Tag Archives: exome sequencing

What can dogs tell us about cancer, and (wait for it) sexually transmitted disease

What can 546 dogs tell us about cancer, and STDs (sexually transmitted diseases)?  An enormous amount ! [ Science vol 365 pp. 440 – 441, 464 3aau9923 1 –> 7 ’19 ].  You may have heard about the transmissible tumor that has reduced the Tasmanian Devil population from its appearance in ’96 by 80%.  The animals bite each other transmitting the tumor.  Only 10 – 100 cells are transferred, but death occurs within a year.  The cells survive because Tasmanian devels have low genetic diversity.
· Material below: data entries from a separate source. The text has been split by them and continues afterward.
Lemma lone_info : info_json (H := py_json) lone_disk 7 [5; 0; 0].
Proof.
  exists lone_text,
    {[ "PrimesSoFar" := JNum 7; "GapCounter" := JArr (JNum <$> [5; 0; 0]) ]}.
  split_and!; [reflexivity..| |reflexivity].
  repeat (constructor; [reflexivity|]). constructor.
Defined.

Lemma lone_highest : highest_nonzero [5; 0; 0] 0.
Proof.
  split; [by exists 5|].
  intros [|[|[|i]]] c Hc Hi; simplify_eq/=; done || lia.
Defined.

(** ** The claims at concrete reports *)

Lemma scenario_A_plot_witness :
  info_json (H := py_json) scenario_A_disk 100 [5; 0; 3; 0; 0] ∧
  Plot.main (H := py_json) scenario_A_disk =
    (Return tt,
     <["plot_100.png" :=
         Png {| title := "Log Prime Gaps (First 100 Primes)";
                xlabel := "Gap Size";
                ylabel := "log(n)";
                scatter_offsets := [(2, NegInf); (4, Log 3)] |}]>
       scenario_A_disk).
Proof.
  split; [exact scenario_A_info|].
  apply (scenario_A_plot (H := py_json) scenario_A_disk scenario_A_info).
Defined.

Lemma all_zero_fails_witness :
  scenario_B_disk !! "info.json" = Some (Text scenario_B_text) ∧
  PyJson.loads scenario_B_text
    = Some (JObj {[ "PrimesSoFar" := JNum 50;
                    "GapCounter" := JArr (JNum <$> [0; 0; 0]) ]}) ∧
  Forall (λ c, c = 0) [0; 0; 0] ∧
  Plot.main (H := py_json) scenario_B_disk = (Raise ValueError, scenario_B_disk).
Proof.
  assert (Forall (λ c : Z, c = 0) [0; 0; 0]) as Hzero
    by (repeat (constructor; [reflexivity|]); constructor).
  split_and!; [reflexivity..|exact Hzero|].
  apply (all_zero_fails (H := py_json) scenario_B_disk scenario_B_text
           {[ "PrimesSoFar" := JNum 50;
              "GapCounter" := JArr (JNum <$> [0; 0; 0]) ]} [0; 0; 0]);
    [reflexivity..| |reflexivity|exact Hzero].
  exists (JNum 50). reflexivity.
Defined.

Lemma trailing_zeros_not_plotted_witness :
  info_json (H := py_json) scenario_A_disk 100 [5; 0; 3; 0; 0] ∧
  highest_nonzero [5; 0; 3; 0; 0] 2 ∧
  ∃ fig,
    Plot.main (H := py_json) scenario_A_disk
      = (Return tt, <[plot_path 100 := Png fig]> scenario_A_disk) ∧
    length (scatter_offsets fig) = 2%nat ∧
    (∀ (j : nat) p, scatter_offsets fig !! j = Some p →
       (S j ≤ 2)%nat ∧ p.1 = 2 * Z.of_nat (S j)) ∧
    (∀ (i : nat) y, (2 < i)%nat → (2 * Z.of_nat i, y) ∉ scatter_offsets fig).
Proof.
  split; [exact scenario_A_info|]. split; [exact scenario_A_highest|].
  apply (trailing_zeros_not_plotted (H := py_json) scenario_A_disk 100
           [5; 0; 3; 0; 0] 2 scenario_A_info scenario_A_highest).
Defined.

Lemma gap_size_is_twice_index_witness :
  info_json (H := py_json) scenario_A_disk 100 [5; 0; 3; 0; 0] ∧
  highest_nonzero [5; 0; 3; 0; 0] 2 ∧
  ∃ fig,
    Plot.main (H := py_json) scenario_A_disk
      = (Return tt, <[plot_path 100 := Png fig]> scenario_A_disk) ∧
    ∀ (j : nat) x y, scatter_offsets fig !! j = Some (x, y) →
      ∃ c, [5; 0; 3; 0; 0] !! S j = Some c ∧ y = Np.log1 c ∧
        x = 2 * Z.of_nat (S j).
Proof.
  split; [exact scenario_A_info|]. split; [exact scenario_A_highest|].
  apply (gap_size_is_twice_index (H := py_json) scenario_A_disk 100
           [5; 0; 3; 0; 0] 2 scenario_A_info scenario_A_highest).
Defined.

Lemma index_zero_never_plotted_witness :
  info_json (H := py_json) scenario_A_disk 100 [5; 0; 3; 0; 0] ∧
  (Plot.main (H := py_json) scenario_A_disk
     = (Raise ValueError, scenario_A_disk) ∨
   ∃ fig,
     Plot.main (H := py_json) scenario_A_disk
       = (Return tt, <[plot_path 100 := Png fig]> scenario_A_disk) ∧
     (∀ y, (0, y) ∉ scatter_offsets fig) ∧
     ∀ (j : nat) x y, scatter_offsets fig !! j = Some (x, y) →
       ∃ (i : nat) c, (1 ≤ i)%nat ∧ [5; 0; 3; 0; 0] !! i = Some c ∧
         x = 2 * Z.of_nat i ∧ y = Np.log1 c).
Proof.
  split; [exact scenario_A_info|].
  apply (index_zero_never_plotted (H := py_json) scenario_A_disk 100
           [5; 0; 3; 0; 0] scenario_A_info).
Defined.

Lemma log_of_zero_is_plotted_witness :
  info_json (H := py_json) scenario_A_disk 100 [5; 0; 3; 0; 0] ∧
  highest_nonzero [5; 0; 3; 0; 0] 2 ∧
  (1 ≤ 1 ≤ 2)%nat ∧
  [5; 0; 3; 0; 0] !! 1%nat = Some 0 ∧
  Np.log1 0 = NegInf ∧
  ∃ fig,
    Plot.main (H := py_json) scenario_A_disk
      = (Return tt, <[plot_path 100 := Png fig]> scenario_A_disk) ∧
    scatter_offsets fig !! (1 - 1)%nat = Some (2 * Z.of_nat 1, NegInf).
Proof.
  split; [exact scenario_A_info|]. split; [exact scenario_A_highest|].
  split; [lia|]. split; [reflexivity|].
  apply (log_of_zero_is_plotted (H := py_json) scenario_A_disk 100
           [5; 0; 3; 0; 0] 2 1 scenario_A_info scenario_A_highest);
    [lia|reflexivity].
Defined.

Lemma only_index_zero_plots_nothing_witness :
  info_json (H := py_json) lone_disk 7 [5; 0; 0] ∧
  highest_nonzero [5; 0; 0] 0 ∧
  Np.max (Np.nonzero [5; 0; 0]) = Return 0 ∧
  length (Np.slice_to (Np.int64 (0 + 1)) [5; 0; 0]) = 1%nat ∧
  Plot.main (H := py_json) lone_disk =
    (Return tt, <[plot_path 7 := Png (plot_figure 7 [])]> lone_disk).
Proof.
  split; [exact lone_info|]. split; [exact lone_highest|].
  apply (only_index_zero_plots_nothing (H := py_json) lone_disk 7 [5; 0; 0]
           lone_info lone_highest).
Defined.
The work concerns a much older transmissible tumor (Canine Transmissible Venereal Tumor — aka CTVT) which appeared in Asia an estimated 6,000 year ago, and began dispersing worldwide 2,000 years ago.   Unlike the Tasmanian devil tumor, the tumor is usually cleared by the immune system.

The Science paper has 80+ authors from all over the world, who sequenced the protein coding part of the dog genome (the exome) to a > 100fold depth.   The exome contains 43.6 megabases.   The tumor is transmitted by sex, and the authors note that this mode of transmission nearly requires a rather indolent clinical course, as the animal must survive long enough to transmit the organism again.  This fits with syphilis, AIDs, gonorrhea.  Contrast this with anthrax, cholera, plague which spread differently and kill much faster.

So what does CTVT tell us about cancer?   Quite a bit.  First some background.  The Cancer Genome Atlas (CGA) was criticized as being a boondoggle, but it at least gave us an idea of how many mutations are present in various cancers– around 100 in colon and breast cancers.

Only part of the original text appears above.